● Required action
The listing below holds a line with "forall id, never_twice" and a line with "(s & _ & _ & Hlast).". Reproduce those two lines exactly, plus everything between them.

═══ Recorded information ═══

Lemma observe_op_quiet id b o : id < os_next o -> quiet id o (observe b o).
Proof.
  intros Hid. destruct b as [|j|state|change now|now]; cbn [observe].
  - unfold Client_SubscribeToConnectionState.
    destruct (subscribe_register o) as [o1 [j rt]] eqn:Hr. injection Hr as <- <- <-. cbn [fst].
    match goal with |- quiet _ _ (subscribe_finish _ _ ?x) => set (o1 := x) end.
    assert (quiet id o o1) by (intros Hnone; split; [|done]; cbn; rewrite lookup_insert_ne by lia; done).
    eapply quiet_trans; [done|]. unfold subscribe_finish.
    eapply quiet_trans; [apply quiet_forward|]. destruct (os_realtime o); [apply quiet_attach|apply quiet_refl].
  - unfold unsubscribeObserver. destruct (os_map o !! j) as [ob|]; [|apply quiet_refl].
    eapply quiet_trans; [|apply quiet_detach]. intros Hnone. split; [|done]. cbn.
    apply lookup_delete_None. by right.
  - unfold install_realtime. destruct (os_realtime o) as [n|]; [apply quiet_refl|].
    apply (quiet_trans _ _ (mkObservers (os_map o) (os_next o) (Some (os_nextRealtime o))
      (<[os_nextRealtime o := mkStateBox state ∅ 0]> (os_boxes o)) (os_nextRealtime o + 1) (os_told o))); [done|].
    apply quiet_fold. intros ? ?. apply quiet_attach.
  - destruct (os_realtime o); [apply quiet_change|apply quiet_refl].
  - unfold close_realtime. destruct (os_realtime o) as [n|]; [|apply quiet_refl].
    eapply (quiet_trans _ _ (put_realtime None o)); [done|].
    eapply quiet_trans; [apply quiet_change|]. intros Hnone. split; [|done]. cbn. by rewrite lookup_fmap, Hnone.
Qed.

Lemma history_quiet id ops : forall o,
  following o -> os_next o + Z.of_nat (length ops) < 2 ^ 64 -> id < os_next o ->
  quiet id o (fold_left (fun o b => observe b o) ops o).
Proof.
  induction ops as [|b ops IH]; intros o Ho Hmax Hid; [apply quiet_refl|]. cbn [length] in Hmax.
  destruct (observe_keeps b o Ho) as [Ho' Hn]; [lia|].
  eapply quiet_trans; [by apply observe_op_quiet|]. apply IH; [done|lia|lia].
Qed.

(** ** The properties *)

Definition history (ops : list observer_op) : observers := fold_left (fun o b => observe b o) ops newObservers.

Lemma linked_once n box o :
  sound o -> linked [] n box o ->
  map snd (map_to_list (connectionStateSubscribers box)) ≡ₚ map (fun kv => Z.to_nat (fst kv)) (map_to_list (os_map o)).
Proof.
  intros Ho [Hbox Hroom Hsub Hob]. apply NoDup_Permutation.
  - apply (NoDup_fmap_2_strong snd); [|apply NoDup_map_to_list].
    intros [s cb] [s' cb'] Hs%elem_of_map_to_list Hs'%elem_of_map_to_list. cbn. intros <-.
    destruct (Hsub _ _ Hs) as (_ & ob & H1 & H2), (Hsub _ _ Hs') as (_ & ob' & H1' & H2'). congruence.
  - apply (NoDup_fmap_2_strong (fun kv => Z.to_nat (fst kv))); [|apply NoDup_map_to_list].
    intros [i ob] [i' ob'] Hi%elem_of_map_to_list Hi'%elem_of_map_to_list. cbn. intros E.
    pose proof (sound_ids _ Ho _ _ Hi). pose proof (sound_ids _ Ho _ _ Hi').
    assert (i = i') as <- by lia. congruence.
  - intros cb. rewrite !list_elem_of_fmap. split.
    + intros ([s cb'] & -> & Hs%elem_of_map_to_list). destruct (Hsub _ _ Hs) as (_ & ob & Hin & _).
      exists (Z.of_nat cb', ob). cbn. rewrite Nat2Z.id. split; [done|]. by apply elem_of_map_to_list.
    + intros ([id ob] & -> & Hin%elem_of_map_to_list). destruct (Hob _ _ Hin) as [_ Hb].
      rewrite decide_False in Hb by apply not_elem_of_nil. destruct Hb as (s & _ & Hs & _).
      exists (s, Z.to_nat id). split; [done|]. by apply elem_of_map_to_list.
Qed.

(** C20. Whatever is subscribed, unsubscribed, connected and closed in a row:
    while there is a realtime client, every observer of the facade is
    subscribed to its manager exactly once and nobody else is, and the last
    state an observer was told is the state [ConnectionState] returns; without
    one the last state told is a disconnected one.  No observer is told the same
    state twice in a row. *)
Theorem observers_follow ops (Hmax : Z.of_nat (length ops) < 2 ^ 64) :
  let o := history ops in
  (forall id, is_Some (os_map o !! id) -> exists state,
     last (told_to id (os_told o)) = Some state /\
     match os_realtime o with
     | Some _ => state = Client_ConnectionState o
     | None => cs_Phase state = ConnectionPhaseDisconnected
     end) /\
  (forall n, os_realtime o = Some n -> exists box, os_boxes o !! n = Some box /\
     map snd (map_to_list (connectionStateSubscribers box))
       ≡ₚ map (fun kv => Z.to_nat (fst kv)) (map_to_list (os_map o))) /\
  forall id, never_twice (told_to id (os_told o)).
Proof.
  cbv zeta. destruct (history_following ops newObservers new_following) as [[Ho Hlive] _]; [cbn; lia|].
  fold (history ops) in Ho, Hlive. split_and!.
  - intros id [ob Hid]. destruct (os_realtime (history ops)) as [n|] eqn:Hrt.
    + destruct Hlive as [box [Hbox _ _ Hob]]. destruct (Hob _ _ Hid) as [_ Hb].
      rewrite decide_False in Hb by apply not_elem_of_nil. destruct Hb as (s & _ & _ & Hlast).
      exists (connectionState box). rewrite <- Hlast. split; [by apply (right_last _ _ _ (sound_told _ Ho)), lasts_lookup|].
      unfold Client_ConnectionState. rewrite Hrt. cbn. by rewrite Hbox.
    + destruct (Hlive _ _ Hid) as (_ & _ & state & Hlast & Hp). exists state. split; [|done].
      rewrite <- Hlast. by apply (right_last _ _ _ (sound_told _ Ho)), lasts_lookup.
  - intros n Hrt. rewrite Hrt in Hlive. destruct Hlive as [box Hl]. exists box.
    split; [apply Hl|by apply (linked_once n)].
  - intros id. apply (right_twice _ _ _ (sound_told _ Ho)).
Qed.

(** An observer that has unsubscribed is not called again. *)
Theorem unsubscribed_observer_silent ops id ops' :
  Z.of_nat (length ops + S (length ops')) < 2 ^ 64 -> id < os_next (history ops) ->
  told_to id (os_told (history (ops ++ BUnsubscribe id :: ops'))) = told_to id (os_told (history ops)).
Proof.
  intros Hmax Hid. unfold history at 1. rewrite fold_left_app. fold (history ops).
  cbn [fold_left observe].
  destruct (history_following ops newObservers new_following) as [Ho Hn]; [cbn; lia|].
  fold (history ops) in Ho, Hn. cbn [os_next newObservers] in Hn.
  destruct (unsubscribe_keeps id _ Ho) as [Ho' Hn'].
  assert (Hgone : os_map (unsubscribeObserver id (history ops)) !! id = None /\
                  os_told (unsubscribeObserver id (history ops)) = os_told (history ops)).
  { unfold unsubscribeObserver. destruct (os_map (history ops) !! id) as [ob|] eqn:E; [|done].
    destruct (obs_attached ob) as [[n s]|]; cbn; split; try done; apply lookup_delete_eq. }
  destruct Hgone as [Hgone Htold].
  destruct (history_quiet id ops' (unsubscribeObserver id (history ops))) as [_ Hq]; [done|lia|lia|done|].
  rewrite Hq. by rewrite Htold.
Qed.

Definition connecting : ConnectionState := mkConnectionState ConnectionPhaseConnecting false 0 0 0.
Definition connect (s : ConnectionState) : ConnectionState :=
  mkConnectionState ConnectionPhaseConnected true (cs_ConnectionCount s + 1) (cs_ConnectionRetries s) (cs_LastChange s).
Definition sample_history : list observer_op :=
  [BSubscribe; BInstall connecting; BSubscribe; BChange connect 7; BSubscribe; BUnsubscribe 0; BClose 9;
   BInstall connecting; BChange connect 11].

Lemma observers_follow_witness :
  let o := history sample_history in
  told_to 1 (os_told o) =
    [connecting; mkConnectionState "Connected" true 1 0 7; mkConnectionState "Disconnected" true 1 0 9; connecting;
     mkConnectionState "Connected" true 1 0 11] /\
  os_map o !! 0 = None /\
  exists state, last (told_to 1 (os_told o)) = Some state /\ state = Client_ConnectionState o.
Proof.
  split; [vm_compute; reflexivity|]. split; [vm_compute; reflexivity|].
  exact (proj1 (observers_follow sample_history ltac:(vm_compute; reflexivity)) 1
    ltac:(vm_compute; eexists; reflexivity)).
Defined.

(** ** An observer that is lost

    [SubscribeToConnectionState] reads the realtime client and leaves the lock; a
    [Close] before it attaches the observer finds nothing to detach.  The observer
    stays attached to the manager that is gone, and the next realtime client
    passes it over. *)
Lemma observer_lost_in_race :
  let o := history [BInstall connecting] in
  let '(o, (id, realtime)) := subscribe_register o in
  let o := observe (BClose 9) o in
  let o := subscribe_finish id realtime o in
  let o := observe (BChange connect 11) (observe (BInstall connecting) o) in
  cs_Phase (Client_ConnectionState o) = "Connected" /\
  (fun s => cs_Phase s) <$> last (told_to id (os_told o)) = Some "Disconnected".
Proof. vm_compute. split; reflexivity. Qed.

═══

● Output of the exercise
  forall id, never_twice (told_to id (os_told o)).
Proof.
  cbv zeta. destruct (history_following ops newObservers new_following) as [[Ho Hlive] _]; [cbn; lia|].
  fold (history ops) in Ho, Hlive. split_and!.
  - intros id [ob Hid]. destruct (os_realtime (history ops)) as [n|] eqn:Hrt.
    + destruct Hlive as [box [Hbox _ _ Hob]]. destruct (Hob _ _ Hid) as [_ Hb].
      rewrite decide_False in Hb by apply not_elem_of_nil. destruct Hb as (s & _ & _ & Hlast).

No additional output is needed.